» **Exercise goal**: Say how many lines in this listing include the word "exists", with no other words in the reply.

+ + + +

(* ===== verification/ThreadKill.v ===== *)
(** * Killing, detaching and creating threads *)
From stdpp Require Import base numbers list gmap strings.
From Stdlib Require Import ZArith Lia.
From S2P Require Import Prelude Mem Machine State Kernel Image RunQueue Smp Thread Invariant ThreadSpec SchedSpec ThreadOps.

Local Open Scope Z_scope.

Section kill_defs.
Context {cfg : Config} {hws : Hardware}.

(** The outcomes of [kill]: a status at once, or the victim terminated. *)
Inductive kill_outcome : Type :=
| KillStatus (v : Z)
| KillVictim (u : Thread).

Definition kill_branch (s : kstate) (cur target : Z) : kill_outcome :=
  if (target <? 0) || (THREAD_MAX <=? target) then KillStatus (-1) else
  if target =? 0 then KillStatus (-2) else
  if target =? cur then KillStatus (-4) else
  match thr s target with
  | None => KillStatus (-1)
  | Some u =>
    if t_can_be_killed u =? 0 then KillStatus (-3) else
    if decide (t_state u = THREAD_UNUSED) then KillStatus (-3) else
    if decide (t_state u = THREAD_ZOMBIE) then KillStatus 0 else KillVictim u
  end.

(** The victim, before its slot is reclaimed. *)
Definition killed (u : Thread) : Thread :=
  t_set_wakeup_tick 0 (t_set_state THREAD_ZOMBIE (t_set_exit_code THREAD_EXITCODE_SIGKILL u)).

(** Whether the victim's slot is reclaimed at once. *)
Definition kill_reclaims (u : Thread) : bool :=
  ((0 <=? t_join_waiter u) || z2b (t_detached u)) && (t_running_hart u <? 0).

(** The harts up to their rescheduling hints. *)
Definition hints (s s' : kstate) : Prop :=
  forall h, option_Forall2 cpu_hint (cpu s h) (cpu s' h).

Definition kill_effect (s s' : kstate) (cur target : Z) (u : Thread) : Prop :=
  (exists u', thr s' target = Some u' /\ t_on_rq u' = 0 /\
     t_running_hart u' = t_running_hart u /\
     (if kill_reclaims u then t_state u' = THREAD_UNUSED
      else t_state u' = THREAD_ZOMBIE /\ t_exit_code u' = THREAD_EXITCODE_SIGKILL)) /\
  (exists t', thr s' cur = Some t' /\ f_a0 (t_tf t') = 0) /\
  (if 0 <=? t_join_waiter u
   then joiner_released s s' (t_join_waiter u) THREAD_EXITCODE_SIGKILL
   else k_umem s' = k_umem s).

End kill_defs.

Section kill.
Context {cfg : Config} {hws : Hardware}.
Implicit Types (s : kstate) (q : Z -> list Z) (c : cpu_t) (t u : Thread).

Lemma hints_refl s : hints s s.
Proof. intros h. destruct (cpu s h); constructor. apply cpu_hint_refl. Qed.

Lemma hints_trans s1 s2 s3 : hints s1 s2 -> hints s2 s3 -> hints s1 s3.
Proof.
  intros A B h. specialize (A h). specialize (B h).
  destruct (cpu s1 h), (cpu s2 h), (cpu s3 h); inversion A; inversion B; subst; constructor.
  unfold cpu_hint in *. intuition congruence.
Qed.

Lemma frame_hints T s s' : frame T s s' -> hints s s'.
Proof. intros []. done. Qed.

Lemma hints_same s s' : (forall h, cpu s' h = cpu s h) -> hints s s'.
Proof. intros E h. rewrite E. apply hints_refl. Qed.

Lemma hints_get s s' h c : hints s s' -> cpu s h = Some c ->
  exists c', cpu s' h = Some c' /\ cpu_hint c c'.
Proof. intros H Hc. specialize (H h). rewrite Hc in H. inversion H; eauto. Qed.

Lemma hints_back s s' h c' : hints s s' -> cpu s' h = Some c' ->
  exists c, cpu s h = Some c /\ cpu_hint c c'.
Proof. intros H Hc. specialize (H h). rewrite Hc in H. inversion H; eauto. Qed.

(** A thread whose hart and run state did not change is in order again. *)
Lemma inv_x_reclose s s' q q' i u u' :
  inv_x none s q -> thr s i = Some u -> hints s s' ->
  inv_x (only i) s' q' -> thr s' i = Some u' ->
  t_running_hart u' = t_running_hart u -> thread_ok i u' ->
  inv_x none s' q'.
Proof.
  intros Hi Hu Hh Hi' Hu' Er Hok. eapply inv_x_close; try done.
  - intros h c' Hc' Hl E. destruct (hints_back _ _ _ _ Hh Hc') as (c & Hc & Ec).
    rewrite Er. rewrite (cpu_hint_live _ _ Ec) in Hl. destruct Ec as (_ & _ & _ & Ec & _).
    rewrite Ec in E. apply (ix_run1 _ _ _ Hi h c u Hc Hl (fun x => x)). by rewrite E.
  - rewrite Er. intros H0. destruct (ix_run2 _ _ _ Hi i u Hu (fun x => x) H0) as (c & Hc & Hl & E).
    destruct (hints_get _ _ _ _ Hh Hc) as (c' & Hc' & Ec). exists c'. split; [done|].
    rewrite (cpu_hint_live _ _ Ec). by destruct Ec as (_ & _ & _ & -> & _).
Qed.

+ + + +

» **Final answer**: 5